* **To do**:
Below are the entries; give again exactly the lines from the one mentioning "byte boundary, is decoded to itself. *)" through the one mentioning "symbol: [src.len() as u32 * 8]. *)", inclusive.

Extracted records
◇ ◇ ◇

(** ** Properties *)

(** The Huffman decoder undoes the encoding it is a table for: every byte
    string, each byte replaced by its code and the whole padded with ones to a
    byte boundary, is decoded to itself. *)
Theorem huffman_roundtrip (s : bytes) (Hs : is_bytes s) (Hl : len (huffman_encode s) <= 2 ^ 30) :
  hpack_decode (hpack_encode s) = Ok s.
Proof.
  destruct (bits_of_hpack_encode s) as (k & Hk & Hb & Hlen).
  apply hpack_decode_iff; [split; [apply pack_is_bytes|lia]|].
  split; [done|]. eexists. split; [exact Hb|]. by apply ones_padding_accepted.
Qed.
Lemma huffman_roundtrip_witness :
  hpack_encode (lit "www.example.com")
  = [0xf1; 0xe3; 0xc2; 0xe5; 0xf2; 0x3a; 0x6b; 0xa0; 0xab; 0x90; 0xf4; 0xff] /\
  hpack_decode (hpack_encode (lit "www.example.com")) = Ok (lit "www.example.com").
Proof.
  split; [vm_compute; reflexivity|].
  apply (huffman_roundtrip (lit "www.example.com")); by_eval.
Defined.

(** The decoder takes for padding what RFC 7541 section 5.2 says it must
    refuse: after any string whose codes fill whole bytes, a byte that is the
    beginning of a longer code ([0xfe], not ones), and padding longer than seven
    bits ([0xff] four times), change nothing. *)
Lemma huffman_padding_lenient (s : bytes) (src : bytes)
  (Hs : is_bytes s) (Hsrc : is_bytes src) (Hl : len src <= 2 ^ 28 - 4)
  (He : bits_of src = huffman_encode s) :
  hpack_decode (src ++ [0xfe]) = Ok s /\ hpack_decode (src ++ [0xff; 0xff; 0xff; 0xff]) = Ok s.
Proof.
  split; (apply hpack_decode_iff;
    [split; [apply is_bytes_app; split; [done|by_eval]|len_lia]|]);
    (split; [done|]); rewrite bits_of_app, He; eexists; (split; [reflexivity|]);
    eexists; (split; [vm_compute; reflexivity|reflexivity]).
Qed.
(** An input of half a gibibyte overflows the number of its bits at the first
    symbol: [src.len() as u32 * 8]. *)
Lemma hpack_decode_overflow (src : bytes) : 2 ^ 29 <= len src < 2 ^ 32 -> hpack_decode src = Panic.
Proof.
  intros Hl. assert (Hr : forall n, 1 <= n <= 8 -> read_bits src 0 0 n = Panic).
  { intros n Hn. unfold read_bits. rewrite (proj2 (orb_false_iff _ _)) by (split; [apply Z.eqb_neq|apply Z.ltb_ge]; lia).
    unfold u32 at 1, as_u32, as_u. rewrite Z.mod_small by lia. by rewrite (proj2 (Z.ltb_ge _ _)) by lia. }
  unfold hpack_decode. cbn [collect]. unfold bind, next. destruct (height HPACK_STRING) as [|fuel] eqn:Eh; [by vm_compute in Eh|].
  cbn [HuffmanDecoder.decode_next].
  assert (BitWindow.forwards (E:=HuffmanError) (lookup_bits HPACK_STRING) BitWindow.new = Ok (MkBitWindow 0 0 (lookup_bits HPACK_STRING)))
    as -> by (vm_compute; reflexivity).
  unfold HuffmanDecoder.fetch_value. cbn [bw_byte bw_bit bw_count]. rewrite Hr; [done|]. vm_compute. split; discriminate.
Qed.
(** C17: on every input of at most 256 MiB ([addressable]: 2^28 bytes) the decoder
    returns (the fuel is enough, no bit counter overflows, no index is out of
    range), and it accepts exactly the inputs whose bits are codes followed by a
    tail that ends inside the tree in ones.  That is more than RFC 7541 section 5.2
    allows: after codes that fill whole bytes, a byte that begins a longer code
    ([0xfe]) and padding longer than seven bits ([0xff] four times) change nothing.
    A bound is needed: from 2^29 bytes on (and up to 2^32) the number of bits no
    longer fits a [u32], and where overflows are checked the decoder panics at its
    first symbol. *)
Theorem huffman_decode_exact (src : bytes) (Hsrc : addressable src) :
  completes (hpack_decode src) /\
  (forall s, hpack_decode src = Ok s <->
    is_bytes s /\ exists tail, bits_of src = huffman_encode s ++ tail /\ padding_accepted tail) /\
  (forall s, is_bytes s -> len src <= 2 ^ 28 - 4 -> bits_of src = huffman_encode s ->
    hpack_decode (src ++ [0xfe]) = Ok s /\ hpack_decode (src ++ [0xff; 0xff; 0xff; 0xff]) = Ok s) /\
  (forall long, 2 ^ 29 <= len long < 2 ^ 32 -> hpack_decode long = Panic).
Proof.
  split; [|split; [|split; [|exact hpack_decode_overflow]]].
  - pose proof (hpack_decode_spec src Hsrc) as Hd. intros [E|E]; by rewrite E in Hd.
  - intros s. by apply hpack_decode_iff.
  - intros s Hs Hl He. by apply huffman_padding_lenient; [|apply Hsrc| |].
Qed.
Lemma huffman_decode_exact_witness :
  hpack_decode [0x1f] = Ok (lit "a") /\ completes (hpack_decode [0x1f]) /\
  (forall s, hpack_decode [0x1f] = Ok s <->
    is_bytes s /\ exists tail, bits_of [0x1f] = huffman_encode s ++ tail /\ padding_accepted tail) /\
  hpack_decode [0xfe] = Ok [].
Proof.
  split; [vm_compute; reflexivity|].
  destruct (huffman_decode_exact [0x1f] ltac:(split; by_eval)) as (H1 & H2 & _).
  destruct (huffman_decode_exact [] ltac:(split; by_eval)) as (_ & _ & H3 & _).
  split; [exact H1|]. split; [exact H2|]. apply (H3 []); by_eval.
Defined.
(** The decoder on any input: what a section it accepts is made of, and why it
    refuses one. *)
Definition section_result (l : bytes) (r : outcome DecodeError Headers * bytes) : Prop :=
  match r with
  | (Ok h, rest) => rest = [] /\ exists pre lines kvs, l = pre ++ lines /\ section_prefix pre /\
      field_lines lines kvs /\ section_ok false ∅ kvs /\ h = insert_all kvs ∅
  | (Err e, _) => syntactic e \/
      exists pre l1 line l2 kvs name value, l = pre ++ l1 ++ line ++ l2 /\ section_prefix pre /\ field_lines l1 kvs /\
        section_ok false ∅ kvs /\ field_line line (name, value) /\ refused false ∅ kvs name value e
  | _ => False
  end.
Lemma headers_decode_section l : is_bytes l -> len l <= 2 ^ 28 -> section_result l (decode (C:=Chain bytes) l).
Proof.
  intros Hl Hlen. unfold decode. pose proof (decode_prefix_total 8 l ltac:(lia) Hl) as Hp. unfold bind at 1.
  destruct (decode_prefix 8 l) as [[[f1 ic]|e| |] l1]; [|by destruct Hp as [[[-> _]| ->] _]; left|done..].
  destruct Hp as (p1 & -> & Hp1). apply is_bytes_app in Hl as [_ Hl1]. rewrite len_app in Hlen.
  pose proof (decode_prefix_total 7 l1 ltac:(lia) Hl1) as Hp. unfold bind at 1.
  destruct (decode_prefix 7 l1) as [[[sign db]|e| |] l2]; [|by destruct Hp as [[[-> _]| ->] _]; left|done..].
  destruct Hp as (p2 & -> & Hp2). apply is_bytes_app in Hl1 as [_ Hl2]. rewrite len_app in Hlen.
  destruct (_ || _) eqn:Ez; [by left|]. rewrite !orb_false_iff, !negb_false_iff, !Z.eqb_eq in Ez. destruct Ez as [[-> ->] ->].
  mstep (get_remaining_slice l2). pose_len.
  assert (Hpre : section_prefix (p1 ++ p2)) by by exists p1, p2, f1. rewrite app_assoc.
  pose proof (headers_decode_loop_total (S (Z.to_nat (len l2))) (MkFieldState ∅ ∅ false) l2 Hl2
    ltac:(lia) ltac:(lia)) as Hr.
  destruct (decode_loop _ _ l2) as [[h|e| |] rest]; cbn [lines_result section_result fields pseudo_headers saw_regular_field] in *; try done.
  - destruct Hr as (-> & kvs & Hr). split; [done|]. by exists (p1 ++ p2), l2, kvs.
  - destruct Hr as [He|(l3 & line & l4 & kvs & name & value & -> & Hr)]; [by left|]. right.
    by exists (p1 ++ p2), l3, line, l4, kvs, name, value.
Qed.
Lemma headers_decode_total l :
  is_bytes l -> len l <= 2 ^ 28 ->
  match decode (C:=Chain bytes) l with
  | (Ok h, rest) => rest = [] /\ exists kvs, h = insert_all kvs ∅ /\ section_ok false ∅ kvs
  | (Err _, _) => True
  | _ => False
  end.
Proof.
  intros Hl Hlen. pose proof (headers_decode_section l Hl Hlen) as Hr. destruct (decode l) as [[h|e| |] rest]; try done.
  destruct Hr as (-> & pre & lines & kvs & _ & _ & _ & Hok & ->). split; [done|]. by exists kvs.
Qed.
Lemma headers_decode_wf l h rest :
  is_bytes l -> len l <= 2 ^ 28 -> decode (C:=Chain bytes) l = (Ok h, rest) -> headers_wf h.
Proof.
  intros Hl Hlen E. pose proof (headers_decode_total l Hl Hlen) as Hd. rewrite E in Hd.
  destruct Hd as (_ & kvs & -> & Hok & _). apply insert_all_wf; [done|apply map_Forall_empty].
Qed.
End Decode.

◇ ◇ ◇

* **Written response**:
    byte boundary, is decoded to itself. *)
Theorem huffman_roundtrip (s : bytes) (Hs : is_bytes s) (Hl : len (huffman_encode s) <= 2 ^ 30) :
  hpack_decode (hpack_encode s) = Ok s.
Proof.
  destruct (bits_of_hpack_encode s) as (k & Hk & Hb & Hlen).
  apply hpack_decode_iff; [split; [apply pack_is_bytes|lia]|].
  split; [done|]. eexists. split; [exact Hb|]. by apply ones_padding_accepted.
Qed.
Lemma huffman_roundtrip_witness :
  hpack_encode (lit "www.example.com")
  = [0xf1; 0xe3; 0xc2; 0xe5; 0xf2; 0x3a; 0x6b; 0xa0; 0xab; 0x90; 0xf4; 0xff] /\
  hpack_decode (hpack_encode (lit "www.example.com")) = Ok (lit "www.example.com").
Proof.
  split; [vm_compute; reflexivity|].
  apply (huffman_roundtrip (lit "www.example.com")); by_eval.
Defined.

(** The decoder takes for padding what RFC 7541 section 5.2 says it must
    refuse: after any string whose codes fill whole bytes, a byte that is the
    beginning of a longer code ([0xfe], not ones), and padding longer than seven
    bits ([0xff] four times), change nothing. *)
Lemma huffman_padding_lenient (s : bytes) (src : bytes)
  (Hs : is_bytes s) (Hsrc : is_bytes src) (Hl : len src <= 2 ^ 28 - 4)
  (He : bits_of src = huffman_encode s) :
  hpack_decode (src ++ [0xfe]) = Ok s /\ hpack_decode (src ++ [0xff; 0xff; 0xff; 0xff]) = Ok s.
Proof.
  split; (apply hpack_decode_iff;
    [split; [apply is_bytes_app; split; [done|by_eval]|len_lia]|]);
    (split; [done|]); rewrite bits_of_app, He; eexists; (split; [reflexivity|]);
    eexists; (split; [vm_compute; reflexivity|reflexivity]).
Qed.
(** An input of half a gibibyte overflows the number of its bits at the first
    symbol: [src.len() as u32 * 8]. *)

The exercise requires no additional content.